The logical extension of that is: "we want to reclaim *lowmem* in
response to highmem reclaim pressure because any ..."

If this isn't what the scanner is doing then it should be fixed in
a more generic way.


^ permalink raw reply	[flat|nested] 56+ messages in thread

* Re: Large slab cache in 2.6.1
  2004-02-23  0:34                                     ` Nick Piggin
@ 2004-02-23  0:46                                       ` Andrew Morton
  2004-02-23  0:54                                         ` Nick Piggin
  0 siblings, 1 reply; 56+ messages in thread
From: Andrew Morton @ 2004-02-23  0:46 UTC (permalink / raw)
  To: Nick Piggin; +Cc: cw, mfedyk, torvalds, linux-kernel

Nick Piggin <piggin@cyberone.com.au> wrote:
>
> >We should be performing lowmem page reclaim, but we're not.  With some
> >highmem/lowmem size combinations the `incremental min' logic in the page
> >allocator will prevent __GFP_HIGHMEM allocations from taking ZONE_NORMAL
> >below pages_high and kswapd then does not perform page reclaim in the
> >lowmem zone at all.  I'm seeing some workloads where we reclaim 700 highmem
> >pages for each lowmem page.  This hugely exacerbated the slab problem on
> >1.5G machines.  I have that fixed up now.
> >
> >
> 
> This is the incremental min logic doing its work though.
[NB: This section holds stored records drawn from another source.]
(** * Blog thumbnail generator: the server endpoints, embedded and verified

    The repository is a Next.js application with four route handlers:

    - [src/app/api/youtube/route.ts]: video lookup ([Lookup]);
    - [src/app/api/generate/route.ts]: text-only image generation ([Generate]);
    - the enhanced generation route, with an optional source image
      ([Enhanced]);
    - the frame extraction route, which shells out to yt-dlp and ffmpeg
      ([Frame]).

    JavaScript strings are sequences of UTF-16 code units, so a string is a
    list of [N]; [String.prototype.length], [slice] and the regular
    expressions of the handlers all count code units.  The regular
    expressions are kept as syntax and run by a backtracking matcher that
    follows ECMAScript's order of attempts (leftmost start, alternatives left
    to right, greedy repetition first).

    The handlers are asynchronous functions that talk to the outside world.
    Each is written in a state-and-exception monad: the state carries the
    ordered trace of outbound calls (and, for frame extraction, the file
    system); the answers of the outside world come from an environment
    record.  [console.log] and [console.error] are not recorded.

    Request bodies are modelled at the types under which the handler's
    method calls are defined: every destructured field is a string or absent
    ([undefined]). *)

From Stdlib Require Import List NArith ZArith Bool Ascii String DecimalString Lia.
Import ListNotations.

Set Implicit Arguments.

(** ** JavaScript strings *)

Definition char := N.
Definition jsstring := list char.

(** An ASCII literal of the source as a JavaScript string. *)
Definition str (s : string) : jsstring :=
  map N_of_ascii (list_ascii_of_string s).

Definition char_eqb (a b : char) : bool := N.eqb a b.

Fixpoint jsstring_eqb (a b : jsstring) : bool :=
  match a, b with
  | [], [] => true
  | x :: a', y :: b' => char_eqb x y && jsstring_eqb a' b'
  | _, _ => false
  end.

(** [${n}] for a non-negative integer. *)
Definition decimal (n : N) : jsstring :=
  str (NilZero.string_of_uint (N.to_uint n)).

(** [!s] is false exactly for the non-empty strings; an absent field is
    falsy too. *)
Definition truthy (s : jsstring) : bool :=
  match s with [] => false | _ :: _ => true end.

Definition truthy_opt (v : option jsstring) : bool :=
  match v with Some s => truthy s | None => false end.

(** [s.slice(0, n)] for a non-negative [n]. *)
Definition slice0 (n : nat) (s : jsstring) : jsstring := firstn n s.

(** [s.startsWith(p)] and the rest of [s] after [p]. *)
Fixpoint strip_prefix (p s : jsstring) : option jsstring :=
  match p with
  | [] => Some s
  | c :: p' =>
      match s with
      | [] => None
      | d :: s' => if char_eqb c d then strip_prefix p' s' else None
      end
  end.

Definition startsWith (p s : jsstring) : bool :=
  match strip_prefix p s with Some _ => true | None => false end.

(** [a.join(sep)] on an array of strings. *)
Fixpoint join (sep : jsstring) (l : list jsstring) : jsstring :=
  match l with
  | [] => []
  | [x] => x
  | x :: l' => x ++ sep ++ join sep l'
  end.

(** [s.split(sep)] for a one-character separator: never an empty array. *)
Fixpoint split (sep : char) (s : jsstring) : list jsstring :=
  match s with
  | [] => [[]]
  | c :: s' =>
      if char_eqb c sep then [] :: split sep s'
      else match split sep s' with
           | [] => [[c]]
           | x :: l => (c :: x) :: l
           end
  end.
Maybe
> that should be fixed up to be less aggressive instead of putting
> more complexity in the scanner to work around it.

The scanner got simpler.

> Anyway could you post the patch you're using to fix it?

Sure.

> >Regardless of that, we do, logically, want to reclaim slab in response to
> >highmem reclaim pressure because any highmem allocation can be satisfied by
> >lowmem too.
> >
> >
> 
> The logical extension of that is: "we want to reclaim *lowmem* in
> response to highmem reclaim pressure because any ..."

yep.

> If this isn't what the scanner is doing then it should be fixed in
> a more generic way.


 include/linux/mmzone.h |    5 ++++-
 mm/page_alloc.c        |   13 ++++++++++++-
 mm/vmscan.c            |   22 +++++++++-------------
 3 files changed, 25 insertions(+), 15 deletions(-)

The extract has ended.